Your goal:
Where the material below has a line containing "if negb (sq_rst_live st) then st", start repeating exactly, and keep going through the line containing "Definition handle_InfoSRC rst", with no other lines.

=== Dataset entries ===

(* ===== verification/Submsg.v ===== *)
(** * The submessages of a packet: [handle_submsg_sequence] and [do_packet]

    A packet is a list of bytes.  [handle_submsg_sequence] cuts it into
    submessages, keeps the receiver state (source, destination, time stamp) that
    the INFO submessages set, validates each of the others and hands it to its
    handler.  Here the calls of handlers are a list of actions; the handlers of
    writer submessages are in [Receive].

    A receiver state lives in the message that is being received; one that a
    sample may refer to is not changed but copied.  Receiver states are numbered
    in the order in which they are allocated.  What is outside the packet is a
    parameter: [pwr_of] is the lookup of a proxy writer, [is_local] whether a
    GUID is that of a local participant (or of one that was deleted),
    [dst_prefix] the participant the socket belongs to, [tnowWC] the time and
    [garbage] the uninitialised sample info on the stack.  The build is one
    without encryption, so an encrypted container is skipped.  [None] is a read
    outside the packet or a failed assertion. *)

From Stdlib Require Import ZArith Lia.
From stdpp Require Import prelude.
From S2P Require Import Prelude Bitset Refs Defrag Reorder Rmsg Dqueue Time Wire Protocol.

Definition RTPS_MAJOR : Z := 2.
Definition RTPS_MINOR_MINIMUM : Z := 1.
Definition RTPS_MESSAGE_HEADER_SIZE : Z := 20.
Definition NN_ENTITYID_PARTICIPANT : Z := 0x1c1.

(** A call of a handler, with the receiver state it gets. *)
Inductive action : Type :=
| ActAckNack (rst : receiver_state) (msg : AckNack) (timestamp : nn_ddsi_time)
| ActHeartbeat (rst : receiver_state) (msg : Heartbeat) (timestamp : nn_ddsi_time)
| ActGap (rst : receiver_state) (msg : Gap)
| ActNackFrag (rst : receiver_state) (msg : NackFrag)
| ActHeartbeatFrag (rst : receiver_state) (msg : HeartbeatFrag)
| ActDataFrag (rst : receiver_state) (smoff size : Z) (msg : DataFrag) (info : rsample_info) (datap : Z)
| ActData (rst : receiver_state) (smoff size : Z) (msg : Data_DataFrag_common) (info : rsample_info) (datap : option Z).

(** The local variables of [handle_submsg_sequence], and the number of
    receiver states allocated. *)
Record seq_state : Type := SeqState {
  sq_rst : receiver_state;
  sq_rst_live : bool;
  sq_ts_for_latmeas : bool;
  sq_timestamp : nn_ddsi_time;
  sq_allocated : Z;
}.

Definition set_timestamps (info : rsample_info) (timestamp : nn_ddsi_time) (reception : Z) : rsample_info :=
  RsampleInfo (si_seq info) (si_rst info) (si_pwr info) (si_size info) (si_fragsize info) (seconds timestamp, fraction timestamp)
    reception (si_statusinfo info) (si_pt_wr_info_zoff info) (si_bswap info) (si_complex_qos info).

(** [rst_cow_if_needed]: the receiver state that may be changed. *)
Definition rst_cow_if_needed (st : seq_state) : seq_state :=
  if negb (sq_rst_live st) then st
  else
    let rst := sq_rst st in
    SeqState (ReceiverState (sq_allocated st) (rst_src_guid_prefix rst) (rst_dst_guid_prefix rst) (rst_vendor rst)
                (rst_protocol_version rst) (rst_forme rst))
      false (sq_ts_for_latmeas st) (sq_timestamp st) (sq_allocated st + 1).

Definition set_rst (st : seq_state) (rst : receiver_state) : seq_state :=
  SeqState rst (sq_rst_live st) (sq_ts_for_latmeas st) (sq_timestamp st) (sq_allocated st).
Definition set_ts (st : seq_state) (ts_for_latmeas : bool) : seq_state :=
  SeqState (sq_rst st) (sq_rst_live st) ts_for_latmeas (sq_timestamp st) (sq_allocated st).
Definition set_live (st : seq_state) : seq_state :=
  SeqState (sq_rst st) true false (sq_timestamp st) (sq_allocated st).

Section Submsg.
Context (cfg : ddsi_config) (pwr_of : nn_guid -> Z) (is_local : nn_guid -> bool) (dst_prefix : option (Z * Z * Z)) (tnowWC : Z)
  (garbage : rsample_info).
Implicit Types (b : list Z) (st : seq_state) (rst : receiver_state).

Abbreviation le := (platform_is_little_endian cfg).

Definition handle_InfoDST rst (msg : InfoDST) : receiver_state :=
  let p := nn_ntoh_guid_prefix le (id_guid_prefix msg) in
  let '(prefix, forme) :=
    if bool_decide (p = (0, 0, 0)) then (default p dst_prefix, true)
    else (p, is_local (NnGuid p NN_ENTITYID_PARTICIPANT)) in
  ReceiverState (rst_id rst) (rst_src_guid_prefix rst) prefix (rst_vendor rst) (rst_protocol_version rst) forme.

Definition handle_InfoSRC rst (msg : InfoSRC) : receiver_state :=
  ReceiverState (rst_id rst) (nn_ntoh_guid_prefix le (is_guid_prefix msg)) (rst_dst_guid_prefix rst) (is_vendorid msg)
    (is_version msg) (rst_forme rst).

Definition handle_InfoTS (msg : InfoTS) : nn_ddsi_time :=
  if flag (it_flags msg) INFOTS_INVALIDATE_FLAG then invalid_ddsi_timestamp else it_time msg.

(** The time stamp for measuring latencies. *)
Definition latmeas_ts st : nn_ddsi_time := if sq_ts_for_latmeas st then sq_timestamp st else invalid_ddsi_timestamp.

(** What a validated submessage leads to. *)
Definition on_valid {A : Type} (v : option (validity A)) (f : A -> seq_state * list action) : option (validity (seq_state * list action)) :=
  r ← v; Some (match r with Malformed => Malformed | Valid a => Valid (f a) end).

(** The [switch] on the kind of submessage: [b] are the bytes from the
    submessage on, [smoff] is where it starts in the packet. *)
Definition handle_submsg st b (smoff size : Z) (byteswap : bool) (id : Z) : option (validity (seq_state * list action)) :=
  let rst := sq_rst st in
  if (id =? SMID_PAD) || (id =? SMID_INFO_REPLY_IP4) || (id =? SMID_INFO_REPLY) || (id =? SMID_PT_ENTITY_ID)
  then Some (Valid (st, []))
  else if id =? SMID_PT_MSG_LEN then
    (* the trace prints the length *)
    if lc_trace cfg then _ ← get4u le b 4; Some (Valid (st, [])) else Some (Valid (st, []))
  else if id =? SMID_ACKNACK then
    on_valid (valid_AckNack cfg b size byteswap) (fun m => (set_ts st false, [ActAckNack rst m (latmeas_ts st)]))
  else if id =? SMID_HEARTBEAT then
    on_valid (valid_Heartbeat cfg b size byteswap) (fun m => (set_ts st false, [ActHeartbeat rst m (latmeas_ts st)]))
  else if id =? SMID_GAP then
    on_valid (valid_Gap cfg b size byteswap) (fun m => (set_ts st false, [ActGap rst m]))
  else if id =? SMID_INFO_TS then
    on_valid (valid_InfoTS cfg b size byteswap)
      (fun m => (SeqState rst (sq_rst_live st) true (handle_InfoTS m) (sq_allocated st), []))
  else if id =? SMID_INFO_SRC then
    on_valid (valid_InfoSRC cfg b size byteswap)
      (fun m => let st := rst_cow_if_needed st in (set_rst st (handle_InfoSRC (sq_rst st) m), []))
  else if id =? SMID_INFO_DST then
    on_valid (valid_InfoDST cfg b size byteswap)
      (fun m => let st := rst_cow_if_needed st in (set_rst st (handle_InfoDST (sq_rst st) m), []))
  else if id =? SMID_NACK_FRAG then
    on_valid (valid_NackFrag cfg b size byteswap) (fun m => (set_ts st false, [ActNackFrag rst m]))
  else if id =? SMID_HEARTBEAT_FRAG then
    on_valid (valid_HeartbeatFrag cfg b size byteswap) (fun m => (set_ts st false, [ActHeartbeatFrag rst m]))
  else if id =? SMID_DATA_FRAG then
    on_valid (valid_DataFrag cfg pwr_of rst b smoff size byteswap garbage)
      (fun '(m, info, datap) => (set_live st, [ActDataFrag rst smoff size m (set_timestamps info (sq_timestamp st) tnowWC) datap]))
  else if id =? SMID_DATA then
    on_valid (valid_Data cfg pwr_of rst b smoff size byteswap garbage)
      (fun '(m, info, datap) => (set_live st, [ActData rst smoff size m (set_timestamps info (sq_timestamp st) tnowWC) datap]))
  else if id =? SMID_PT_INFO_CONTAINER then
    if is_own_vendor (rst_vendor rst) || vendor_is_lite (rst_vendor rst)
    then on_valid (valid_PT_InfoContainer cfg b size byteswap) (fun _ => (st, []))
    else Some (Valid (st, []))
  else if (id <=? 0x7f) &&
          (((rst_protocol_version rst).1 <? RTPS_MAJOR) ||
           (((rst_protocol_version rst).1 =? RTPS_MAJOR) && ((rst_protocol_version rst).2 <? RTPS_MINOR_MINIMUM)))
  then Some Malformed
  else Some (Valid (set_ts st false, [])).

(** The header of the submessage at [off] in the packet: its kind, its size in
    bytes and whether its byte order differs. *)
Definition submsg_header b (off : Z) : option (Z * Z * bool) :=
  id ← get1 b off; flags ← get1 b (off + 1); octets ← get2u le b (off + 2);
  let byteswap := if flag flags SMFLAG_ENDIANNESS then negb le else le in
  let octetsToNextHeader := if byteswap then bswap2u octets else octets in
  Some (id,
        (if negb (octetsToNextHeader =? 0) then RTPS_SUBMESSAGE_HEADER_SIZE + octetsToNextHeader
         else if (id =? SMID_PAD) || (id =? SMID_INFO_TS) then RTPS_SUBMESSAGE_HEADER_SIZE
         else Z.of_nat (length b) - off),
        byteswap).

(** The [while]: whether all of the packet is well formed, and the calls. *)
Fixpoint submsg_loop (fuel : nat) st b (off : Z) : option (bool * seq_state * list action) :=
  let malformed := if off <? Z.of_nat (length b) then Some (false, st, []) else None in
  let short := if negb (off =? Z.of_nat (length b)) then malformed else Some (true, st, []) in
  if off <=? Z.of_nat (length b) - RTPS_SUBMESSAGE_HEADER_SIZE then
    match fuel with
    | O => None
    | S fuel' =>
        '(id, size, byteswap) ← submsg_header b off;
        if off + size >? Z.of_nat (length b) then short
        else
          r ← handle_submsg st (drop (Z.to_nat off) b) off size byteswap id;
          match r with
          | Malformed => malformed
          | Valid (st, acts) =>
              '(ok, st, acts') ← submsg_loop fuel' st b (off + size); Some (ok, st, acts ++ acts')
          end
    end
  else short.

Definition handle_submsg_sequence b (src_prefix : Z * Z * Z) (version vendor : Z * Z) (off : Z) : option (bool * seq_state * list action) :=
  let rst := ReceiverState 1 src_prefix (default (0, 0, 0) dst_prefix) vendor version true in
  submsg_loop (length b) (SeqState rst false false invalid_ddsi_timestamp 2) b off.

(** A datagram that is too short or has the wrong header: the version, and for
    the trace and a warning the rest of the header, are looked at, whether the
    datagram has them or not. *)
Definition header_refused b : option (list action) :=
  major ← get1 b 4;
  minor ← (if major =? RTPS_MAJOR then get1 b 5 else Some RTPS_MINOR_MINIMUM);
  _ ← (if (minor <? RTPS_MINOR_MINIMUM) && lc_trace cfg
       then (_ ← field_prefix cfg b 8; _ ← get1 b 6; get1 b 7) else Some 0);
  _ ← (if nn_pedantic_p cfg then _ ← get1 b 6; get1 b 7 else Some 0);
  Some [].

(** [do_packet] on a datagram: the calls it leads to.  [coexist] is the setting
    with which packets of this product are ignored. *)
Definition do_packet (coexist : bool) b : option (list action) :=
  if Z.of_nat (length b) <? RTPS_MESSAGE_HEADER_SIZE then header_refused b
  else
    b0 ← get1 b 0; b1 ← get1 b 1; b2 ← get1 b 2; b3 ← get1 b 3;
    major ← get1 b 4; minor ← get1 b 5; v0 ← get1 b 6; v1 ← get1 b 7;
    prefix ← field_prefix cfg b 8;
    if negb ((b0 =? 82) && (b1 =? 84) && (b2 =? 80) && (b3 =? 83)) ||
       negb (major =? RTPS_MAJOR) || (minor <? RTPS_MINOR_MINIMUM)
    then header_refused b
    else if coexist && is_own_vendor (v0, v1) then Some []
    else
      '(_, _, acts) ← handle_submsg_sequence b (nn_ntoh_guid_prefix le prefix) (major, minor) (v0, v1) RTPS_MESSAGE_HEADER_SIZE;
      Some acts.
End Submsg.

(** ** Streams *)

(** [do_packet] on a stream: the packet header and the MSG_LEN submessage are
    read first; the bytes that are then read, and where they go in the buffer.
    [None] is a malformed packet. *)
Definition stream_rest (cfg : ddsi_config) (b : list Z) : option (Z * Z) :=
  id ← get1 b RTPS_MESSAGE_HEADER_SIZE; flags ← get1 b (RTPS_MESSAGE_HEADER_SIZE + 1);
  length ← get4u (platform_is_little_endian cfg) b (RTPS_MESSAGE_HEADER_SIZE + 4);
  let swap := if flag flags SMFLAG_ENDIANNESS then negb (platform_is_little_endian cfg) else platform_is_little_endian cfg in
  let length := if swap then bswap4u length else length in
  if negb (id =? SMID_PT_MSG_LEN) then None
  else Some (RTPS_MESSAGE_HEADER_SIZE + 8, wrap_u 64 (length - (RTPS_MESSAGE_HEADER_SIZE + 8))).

===

Task output:
  if negb (sq_rst_live st) then st
  else
    let rst := sq_rst st in
    SeqState (ReceiverState (sq_allocated st) (rst_src_guid_prefix rst) (rst_dst_guid_prefix rst) (rst_vendor rst)
                (rst_protocol_version rst) (rst_forme rst))
      false (sq_ts_for_latmeas st) (sq_timestamp st) (sq_allocated st + 1).

Definition set_rst (st : seq_state) (rst : receiver_state) : seq_state :=
  SeqState rst (sq_rst_live st) (sq_ts_for_latmeas st) (sq_timestamp st) (sq_allocated st).
Definition set_ts (st : seq_state) (ts_for_latmeas : bool) : seq_state :=
  SeqState (sq_rst st) (sq_rst_live st) ts_for_latmeas (sq_timestamp st) (sq_allocated st).
Definition set_live (st : seq_state) : seq_state :=
  SeqState (sq_rst st) true false (sq_timestamp st) (sq_allocated st).

Section Submsg.
Context (cfg : ddsi_config) (pwr_of : nn_guid -> Z) (is_local : nn_guid -> bool) (dst_prefix : option (Z * Z * Z)) (tnowWC : Z)
  (garbage : rsample_info).
Implicit Types (b : list Z) (st : seq_state) (rst : receiver_state).

Abbreviation le := (platform_is_little_endian cfg).

Definition handle_InfoDST rst (msg : InfoDST) : receiver_state :=
  let p := nn_ntoh_guid_prefix le (id_guid_prefix msg) in
  let '(prefix, forme) :=
    if bool_decide (p = (0, 0, 0)) then (default p dst_prefix, true)
    else (p, is_local (NnGuid p NN_ENTITYID_PARTICIPANT)) in
  ReceiverState (rst_id rst) (rst_src_guid_prefix rst) prefix (rst_vendor rst) (rst_protocol_version rst) forme.

Definition handle_InfoSRC rst (msg : InfoSRC) : receiver_state :=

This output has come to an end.